Sick of "many dependencies" framing

Sick of "many dependencies" framing

My lived experience is that you're wrong. You can't examine, realistically, how well maintained the parts of a big dependency that you care about are maintained, because the project as a whole is well-maintained, and the parts you care about may well "look" maintained because someone's doing build fixes and the like - see the HIPPI support in the Linux kernel as an example, which "looked" maintained because it was getting some fixes, but was in fact unmaintained for all practical purposes.

Remember that practically, it's not 5 dependencies of 100 kLOC each versus 100 dependencies of 5 kLOC each, but 5 dependencies of 1,000 kLOC, where you rely on 100 kLOC of the dependency, versus 100 dependencies of 5 kLOC each, where you rely on 4 kLOC of each dependency. It sure is nice that the 90% you don't use is well-documented and well-maintained, but you need to answer the question not for the dependency as a whole, but for the part you use, to have an answer that's meaningful.

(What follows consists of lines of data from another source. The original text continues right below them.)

Lemma priority_threshold_eq s h : plic_ok s -> (h < NumberCores)%nat ->
  priority_threshold (Z.of_nat h) s = (Ret (threshold s h), s).
Proof.
  intros Hok Hh. pose proof (plic_config _ Hok) as Hl.
  unfold priority_threshold, config_index, gets. unfold mbind at 1, M_bind at 1.
  unfold mbind at 1, M_bind at 1. cbv beta iota. rewrite Hl.
  assert ((Z.of_nat h <? Z.of_nat (8 * NumberCores) / 8) = true) as ->.
  { rewrite Nat2Z.inj_mul, Z.mul_comm, Z.div_mul by done. lia. }
  cbn [assert skip mret M_ret]. rewrite ptr_read_eq; [done |].
  change (rr_mem config_view s) with (config_mem (get_plic s)).
  rewrite (view_size_words _ (2 * NumberCores)) by lia. lia.
Qed.
(* ===== verification/Uart.v ===== *)
(** * UARTs

    Models class AbstractUART (platform/common/abstract_uart.h, abstract_uart.cpp):
    its registers, the two queues between the SystemC thread and the transmit
    and receive threads of the host, and their semaphores.  What a UART writes to
    and reads from is the class [uart_backend], with UART (uart.cpp) here and SLIP
    in Slip.v.  The queues are accessed under their mutexes only, so that a
    critical section is one step of the thread that executes it. *)

From S2P Require Import Prelude Memory MemoryMap TlmMap.

(** The memory mapped registers. *)
Inductive uart_reg : Type := txdata | rxdata | txctrl | rxctrl | ie | ip | div.

#[export] Instance uart_reg_eq_dec : EqDecision uart_reg.
Proof. solve_decision. Defined.

Definition UART_TXWM : Z := 1.
Definition UART_RXWM : Z := 2.
Definition UART_FULL : Z := uint32 (1 .<< 31).
Definition UART_FIFO_DEPTH : nat := 8.
Definition UART_CTRL_CNT (reg : Z) : Z := reg .>> 16.

Definition TXDATA_REG_ADDR : Z := 0x0.
Definition RXDATA_REG_ADDR : Z := 0x4.
Definition TXCTRL_REG_ADDR : Z := 0x8.
Definition RXCTRL_REG_ADDR : Z := 0xC.
Definition IE_REG_ADDR : Z := 0x10.
Definition IP_REG_ADDR : Z := 0x14.
Definition DIV_REG_ADDR : Z := 0x18.

(** [async_notified]: the event that the method [interrupt] is sensitive to. *)
Record AbstractUART : Type := mkUART {
  uart_regs : uart_reg -> Z;
  tx_fifo : list Z;
  rx_fifo : list Z;
  txfull : nat;
  rxempty : nat;
  async_notified : bool
}.

Definition set_uart_regs (f : uart_reg -> Z) (u : AbstractUART) : AbstractUART :=
  mkUART f (tx_fifo u) (rx_fifo u) (txfull u) (rxempty u) (async_notified u).
Definition set_tx_fifo (q : list Z) (u : AbstractUART) : AbstractUART :=
  mkUART (uart_regs u) q (rx_fifo u) (txfull u) (rxempty u) (async_notified u).
Definition set_rx_fifo (q : list Z) (u : AbstractUART) : AbstractUART :=
  mkUART (uart_regs u) (tx_fifo u) q (txfull u) (rxempty u) (async_notified u).
Definition set_txfull (n : nat) (u : AbstractUART) : AbstractUART :=
  mkUART (uart_regs u) (tx_fifo u) (rx_fifo u) n (rxempty u) (async_notified u).
Definition set_rxempty (n : nat) (u : AbstractUART) : AbstractUART :=
  mkUART (uart_regs u) (tx_fifo u) (rx_fifo u) (txfull u) n (async_notified u).
Definition set_notified (b : bool) (u : AbstractUART) : AbstractUART :=
  mkUART (uart_regs u) (tx_fifo u) (rx_fifo u) (txfull u) (rxempty u) b.

Definition set_uart_reg (r : uart_reg) (v : Z) (u : AbstractUART) : AbstractUART :=
  set_uart_regs (fun r' => if decide (r' = r) then v else uart_regs u r') u.

#[export] Instance uart_registers : register_file AbstractUART uart_reg := {
  load_reg r u := uart_regs u r;
  store_reg := set_uart_reg
}.

(** The constructor. *)
Definition AbstractUART_new : AbstractUART :=
  mkUART (fun _ => 0) [] [] 0 UART_FIFO_DEPTH false.

Section uart.
Context {E : Type}.

Abbreviation R := (M AbstractUART E).

Definition uart_reg_value (r : uart_reg) : R Z := gets (load_reg r).
Definition uart_store (r : uart_reg) (v : Z) : R unit := modify (store_reg r v).
Definition asyncEvent_notify : R unit := modify (set_notified true).
Definition spost_txfull : R unit := modify (fun u => set_txfull (S (txfull u)) u).
Definition spost_rxempty : R unit := modify (fun u => set_rxempty (S (rxempty u)) u).

(** ** The critical sections *)

Definition tx_status : R unit :=
  modify (fun u => store_reg txdata (if (UART_FIFO_DEPTH <=? length (tx_fifo u))%nat then UART_FULL else 0) u).

Definition rx_take : R unit :=
  q ← gets rx_fifo;
  match q with
  | [] => uart_store rxdata UART_FULL
  | b :: q => uart_store rxdata b ;; modify (set_rx_fifo q) ;; spost_rxempty
  end.

Definition tx_below (u : AbstractUART) : bool :=
  Z.of_nat (length (tx_fifo u)) <? UART_CTRL_CNT (uart_regs u txctrl).
Definition rx_above (u : AbstractUART) : bool :=
  UART_CTRL_CNT (uart_regs u rxctrl) <? Z.of_nat (length (rx_fifo u)).

(** The queue holds bytes; [true] if the byte was accepted. *)
Definition tx_push : R bool :=
  u ← gets id;
  if (UART_FIFO_DEPTH <=? length (tx_fifo u))%nat then mret false
  else modify (set_tx_fifo (tx_fifo u ++ [uint8 (uart_regs u txdata)])) ;; mret true.

(** ** Accesses to the registers *)

Definition register_access_callback : handler_t AbstractUART uart_reg E := fun r =>
  let v := access_vptr r in
  when (access_read r)
    (if decide (v = txdata) then tx_status
     else if decide (v = rxdata) then rx_take
     else if decide (v = ip) then
       tx ← gets tx_below;
       rx ← gets rx_above;
       uart_store ip ((if (tx : bool) then UART_TXWM else 0) .| (if (rx : bool) then UART_RXWM else 0))
     else skip) ;;
  txcnt ← gets (fun u => UART_CTRL_CNT (uart_regs u txctrl));
  rxcnt ← gets (fun u => UART_CTRL_CNT (uart_regs u rxctrl));
  let notify :=
    access_write r &&
    (bool_decide (v = txctrl) && (UART_CTRL_CNT (access_nv r) <? txcnt)
     || bool_decide (v = rxctrl) && (UART_CTRL_CNT (access_nv r) <? rxcnt)) in
  data ← access_fn r;
  when (notify || access_write r && bool_decide (v = ie)) asyncEvent_notify ;;
  when (access_write r && bool_decide (v = txdata))
    (accepted ← tx_push; when accepted spost_txfull) ;;
  mret data.

Definition uart_register_bank : list (reg_mapping_t uart_reg) :=
  [register TXDATA_REG_ADDR txdata; register RXDATA_REG_ADDR rxdata; register TXCTRL_REG_ADDR txctrl;
   register RXCTRL_REG_ADDR rxctrl; register IE_REG_ADDR ie; register IP_REG_ADDR ip;
   register DIV_REG_ADDR div].

Definition uart_router : list (AbstractMapping AbstractUART uart_reg E) :=
  [RegisterMapping uart_register_bank (Some register_access_callback)].
Definition uart_transport : transport_fn AbstractUART E := router_transport uart_router.

(** The method that the event triggers. *)
Definition interrupt (gateway_trigger_interrupt : R unit) : R unit :=
  rx ← gets (fun u => nonzero (uart_regs u ie .& UART_RXWM) && rx_above u);
  tx ← gets (fun u => nonzero (uart_regs u ie .& UART_TXWM) && tx_below u);
  when (rx || tx) gateway_trigger_interrupt.

End uart.

(** ** The threads *)

(** What a UART writes to, and how it turns input into received bytes. *)
Class uart_backend (D E : Type) : Type := {
  write_data : Z -> M D E unit;
  handle_input : list Z -> M D E (list Z)
}.

(** Where the threads are.  The SystemC thread is between two critical sections
    or before the [spost] after it has pushed a byte; the transmit thread waits
    for the semaphore, is about to take a byte, or to write one; the receive
    thread polls, or is within [rxpush] for the first of the bytes it has. *)
Inductive main_pc : Type := MainIdle | MainPost.
Inductive tx_pc : Type := TxWait | TxPop | TxWrite (b : Z).
Inductive rx_pc : Type := RxPoll | RxWait (b : Z) (bs : list Z) | RxPush (b : Z) (bs : list Z).

(** The steps of the SystemC thread: the critical sections of
    [register_access_callback] and [interrupt], stores to registers, notifications. *)
Inductive main_act : Type :=
  | ActTxStatus | ActRxTake | ActStore (r : uart_reg) (v : Z) | ActNotify | ActMethod
  | ActTxPush | ActPost.

Record config (D : Type) : Type := mkConfig {
  c_uart : AbstractUART;
  c_backend : D;
  c_main : main_pc;
  c_tx : tx_pc;
  c_rx : rx_pc
}.
Arguments mkConfig {D}.
Arguments c_uart {D}.
Arguments c_backend {D}.
Arguments c_main {D}.
Arguments c_tx {D}.
Arguments c_rx {D}.

(** What can be observed: bytes that the guest has written and the queue has
    accepted, bytes passed to [write_data], bytes received, bytes that the guest
    has read. *)
Inductive event : Type := Accepted (b : Z) | Sent (b : Z) | Received (b : Z) | Taken (b : Z).

Section threads.
Context {D E : Type} `{uart_backend D E}.

(** A step of the SystemC thread. *)
Definition main_step (a : main_act) (pc : main_pc) : M AbstractUART E (main_pc * list event) :=
  match pc, a with
  | MainPost, ActPost => spost_txfull ;; mret (MainIdle, [])
  | MainIdle, ActTxStatus => tx_status ;; mret (MainIdle, [])
  | MainIdle, ActRxTake =>
      q ← gets rx_fifo; rx_take ;;
      mret (MainIdle, match q with [] => [] | b :: _ => [Taken b] end)
  | MainIdle, ActStore r v => uart_store r v ;; mret (MainIdle, [])
  | MainIdle, ActNotify => asyncEvent_notify ;; mret (MainIdle, [])
  | MainIdle, ActMethod => modify (set_notified false) ;; mret (MainIdle, [])
  | MainIdle, ActTxPush =>
      v ← uart_reg_value txdata; accepted ← tx_push;
      mret (if (accepted : bool) then (MainPost, [Accepted (uint8 v)]) else (MainIdle, []))
  | _, _ => mret (pc, [])
  end.

(** A step of the transmit thread; [sem_wait] blocks at zero. *)
Definition tx_enabled (pc : tx_pc) (u : AbstractUART) : bool :=
  match pc with TxWait => negb (txfull u =? 0)%nat | _ => true end.

Definition tx_step (pc : tx_pc) : M (AbstractUART * D) E (tx_pc * list event) :=
  match pc with
  | TxWait => modify (fun s => (set_txfull (txfull (fst s) - 1) (fst s), snd s)) ;; mret (TxPop, [])
  | TxPop =>
      q ← gets (fun s => tx_fifo (fst s));
      match q with
      | [] => fatal UndefinedBehaviour
      | b :: q =>
          modify (fun s => (set_notified true (set_tx_fifo q (fst s)), snd s)) ;; mret (TxWrite b, [])
      end
  | TxWrite b => fun s =>
      let r := write_data b (snd s) in
      (match fst r with Ret _ => Ret (TxWait, [Sent b]) | Throw e => Throw e | Fatal f => Fatal f end,
       (fst s, snd r))
  end.

(** A step of the receive thread, which finds [input] when it polls. *)
Definition rx_enabled (pc : rx_pc) (u : AbstractUART) : bool :=
  match pc with RxWait _ _ => negb (rxempty u =? 0)%nat | _ => true end.

Definition rx_next (bs : list Z) : rx_pc := match bs with [] => RxPoll | b :: bs => RxWait b bs end.

Definition rx_step (input : list Z) (pc : rx_pc) : M (AbstractUART * D) E (rx_pc * list event) :=
  match pc with
  | RxPoll => fun s =>
      let r := handle_input input (snd s) in
      (match fst r with Ret bs => Ret (rx_next bs, []) | Throw e => Throw e | Fatal f => Fatal f end,
       (fst s, snd r))
  | RxWait b bs =>
      modify (fun s => (set_rxempty (rxempty (fst s) - 1) (fst s), snd s)) ;; mret (RxPush b bs, [])
  | RxPush b bs =>
      modify (fun s => (set_notified true (set_rx_fifo (rx_fifo (fst s) ++ [b]) (fst s)), snd s)) ;;
      mret (rx_next bs, [Received b])
  end.
Lemma send_leads buf ps : buf <> [] -> leads (slip_write_data SLIP_END) buf ps [] (ps ++ [buf]).
Proof.
  intros Hne d ((k & Hk & Ha & Hle & Hlow) & Hb & Hp). unfold sndsiz in *. rewrite Hb in *.
  assert (Hpos : (0 < length buf)%nat) by (destruct buf; [done | simpl; lia]).
  unfold slip_write_data, gets. unfold mbind at 1, M_bind at 1. unfold sndsiz. rewrite Hb, Z.eqb_refl.
  rewrite (proj2 (Nat.ltb_lt _ _) Hpos). cbn [when]. unfold send_packet, gets. unfold mbind at 1, M_bind at 1.
  unfold mbind at 1, M_bind at 1. rewrite Hb. unfold sndsiz. rewrite Hb.
  destruct (tun_write_ok buf d) as (d1 & -> & Hg1 & Hs1).
  assert ((Z.of_nat (length buf) =? -1) = false) as -> by lia. rewrite Z.eqb_refl.
  unfold ensure. cbn [negb]. unfold mbind at 1, M_bind at 1. cbn [skip mret M_ret].
  unfold mbind at 1, M_bind at 1. cbn [skip mret M_ret].
  assert (exists d2, when (SLIP_SNDBUF_STEP <? length buf)%nat (resize (E := E) SLIP_SNDBUF_STEP) d1 = (Ret tt, d2) /\
    snd_allocated (get_slip d2) = SLIP_SNDBUF_STEP /\ sent_packets d2 = sent_packets d1) as (d2 & E2 & Hg2 & Hs2).
  { destruct (Nat.ltb_spec SLIP_SNDBUF_STEP (length buf)) as [Hlt|Hge]; cbn [when].
    - destruct (resize_eq SLIP_SNDBUF_STEP d1) as (d2 & E2 & Hg2 & Hs2). exists d2. by rewrite Hg2.
    - exists d1. split; [done |]. rewrite Hg1, Ha. split; [| done]. unfold SLIP_SNDBUF_STEP in *. lia. }
  unfold mbind, M_bind. rewrite E2. eexists. split; [reflexivity |]. unfold slip_state.
  destruct (set_slip_ok (mkSLIP [] (snd_allocated (get_slip d2))) d2) as [-> ->].
  rewrite Hs2, Hs1, Hp. split; [| done]. exists 1%nat. unfold sndsiz. cbn [sndbuf snd_allocated length].
  rewrite Hg2. unfold SLIP_SNDBUF_STEP. lia.
Qed.

(** C26: what the guest sends as a SLIP packet reaches the network, unless the
    packet holds an escape character before one of the two characters that end
    an escape sequence.  Let the network device take every packet and memory
    suffice, and let the guest write the RFC 1055 encoding of a packet to an
    empty buffer: the writes stay within the buffer, exactly one packet is sent,
    and it is the packet of the guest if and only if that pair of characters
    does not occur in it; otherwise the packet sent is a different, shorter one.
    In the other direction the bytes received are an encoding that a decoder
    after RFC 1055 turns into the packet of the network. *)
Theorem slip_packets (p : list Z) (ps : list (list Z)) (d : D) :
  p <> [] -> slip_state [] ps d ->
  (exists d', writes (slip_encode p ++ [SLIP_END]) d = (Ret tt, d') /\
     slip_state [] (ps ++ [receive_packet p]) d' /\
     (receive_packet p = p <-> clean p = true) /\
     (clean p = false -> (length (receive_packet p) < length p)%nat)) /\
  (exists bs, slip_handle_input (E := E) p d = (Ret bs, d) /\ rfc_decode bs false [] = [p]).
Proof.
  intros Hne Hd. split.
  - assert (Hr : receive_packet p <> []).
    { destruct p as [|b p]; [done |]. unfold receive_packet. cbn [foldl].
      apply receive_nonempty, receive_byte_nonempty. }
    destruct (writes_leads_app (slip_encode p) [SLIP_END] [] ps _ ps [] (ps ++ [receive_packet p])
      (encode_leads p ps []) (writes_one _ _ _ _ _ (send_leads _ ps Hr)) d Hd) as (d' & Ew & Hd').
    exists d'. split; [done |]. split; [done |]. split; [apply receive_packet_clean |].
    intros Hc. pose proof (receive_clean p []) as Hlen. unfold clean in Hc. simpl in Hlen.
    by rewrite Hc in Hlen.
  - eexists. split; [reflexivity |]. by rewrite rfc_decode_encode.
Qed.

End slip.

(** ** A network that records the packets *)

Record tun_bench : Type := mkTun { tb_slip : SLIP; tb_sent : list (list Z) }.

#[export] Instance tun_bench_tun : tun tun_bench unit := {
  get_slip := tb_slip;
  set_slip s d := mkTun s (tb_sent d);
  tun_write bs d := (Ret (Z.of_nat (length bs)), mkTun (tb_slip d) (tb_sent d ++ [bs]));
  tun_realloc _ := mret true
}.

#[export] Instance tun_bench_host : tun_host tun_bench unit.
Proof.
  refine {| sent_packets := tb_sent |}; intros; try done; by eexists.
Defined.

Definition tun_start : tun_bench := mkTun SLIP_new [].

Lemma tun_start_state : slip_state [] [] tun_start.
Proof. split; [| done]. exists 1%nat. unfold sndsiz. simpl. unfold SLIP_SNDBUF_STEP. lia. Qed.

(** A packet of the three special characters, and one that is corrupted. *)
Lemma slip_packets_witness :
  (exists d', writes (slip_encode [SLIP_END; SLIP_ESC; 1] ++ [SLIP_END]) tun_start = (Ret tt, d') /\
     tb_sent d' = [[SLIP_END; SLIP_ESC; 1]]) /\
  exists d', writes (slip_encode [SLIP_ESC; SLIP_ESC_END] ++ [SLIP_END]) tun_start = (Ret tt, d') /\
     tb_sent d' = [[SLIP_END]].
Proof.
  split.
  - destruct (slip_packets [SLIP_END; SLIP_ESC; 1] [] tun_start ltac:(done) tun_start_state)
      as [(d' & Hw & (_ & _ & Hs) & _) _]. exists d'. split; [exact Hw |]. exact Hs.
  - destruct (slip_packets [SLIP_ESC; SLIP_ESC_END] [] tun_start ltac:(done) tun_start_state)
      as [(d' & Hw & (_ & _ & Hs) & _) _]. exists d'. split; [exact Hw |]. exact Hs.
Defined.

Sure, it's great that all the parts shared across platforms are well-maintained, and the Apple iOS using teams make build fixes to the Android build, but if you're using it on Android, you don't want to discover that the Android build is effectively unmaintained, and has critical vulnerabilities that they're going to respond to with "eh, we don't actually care about Android that much - switch to Apple products" when you hit them.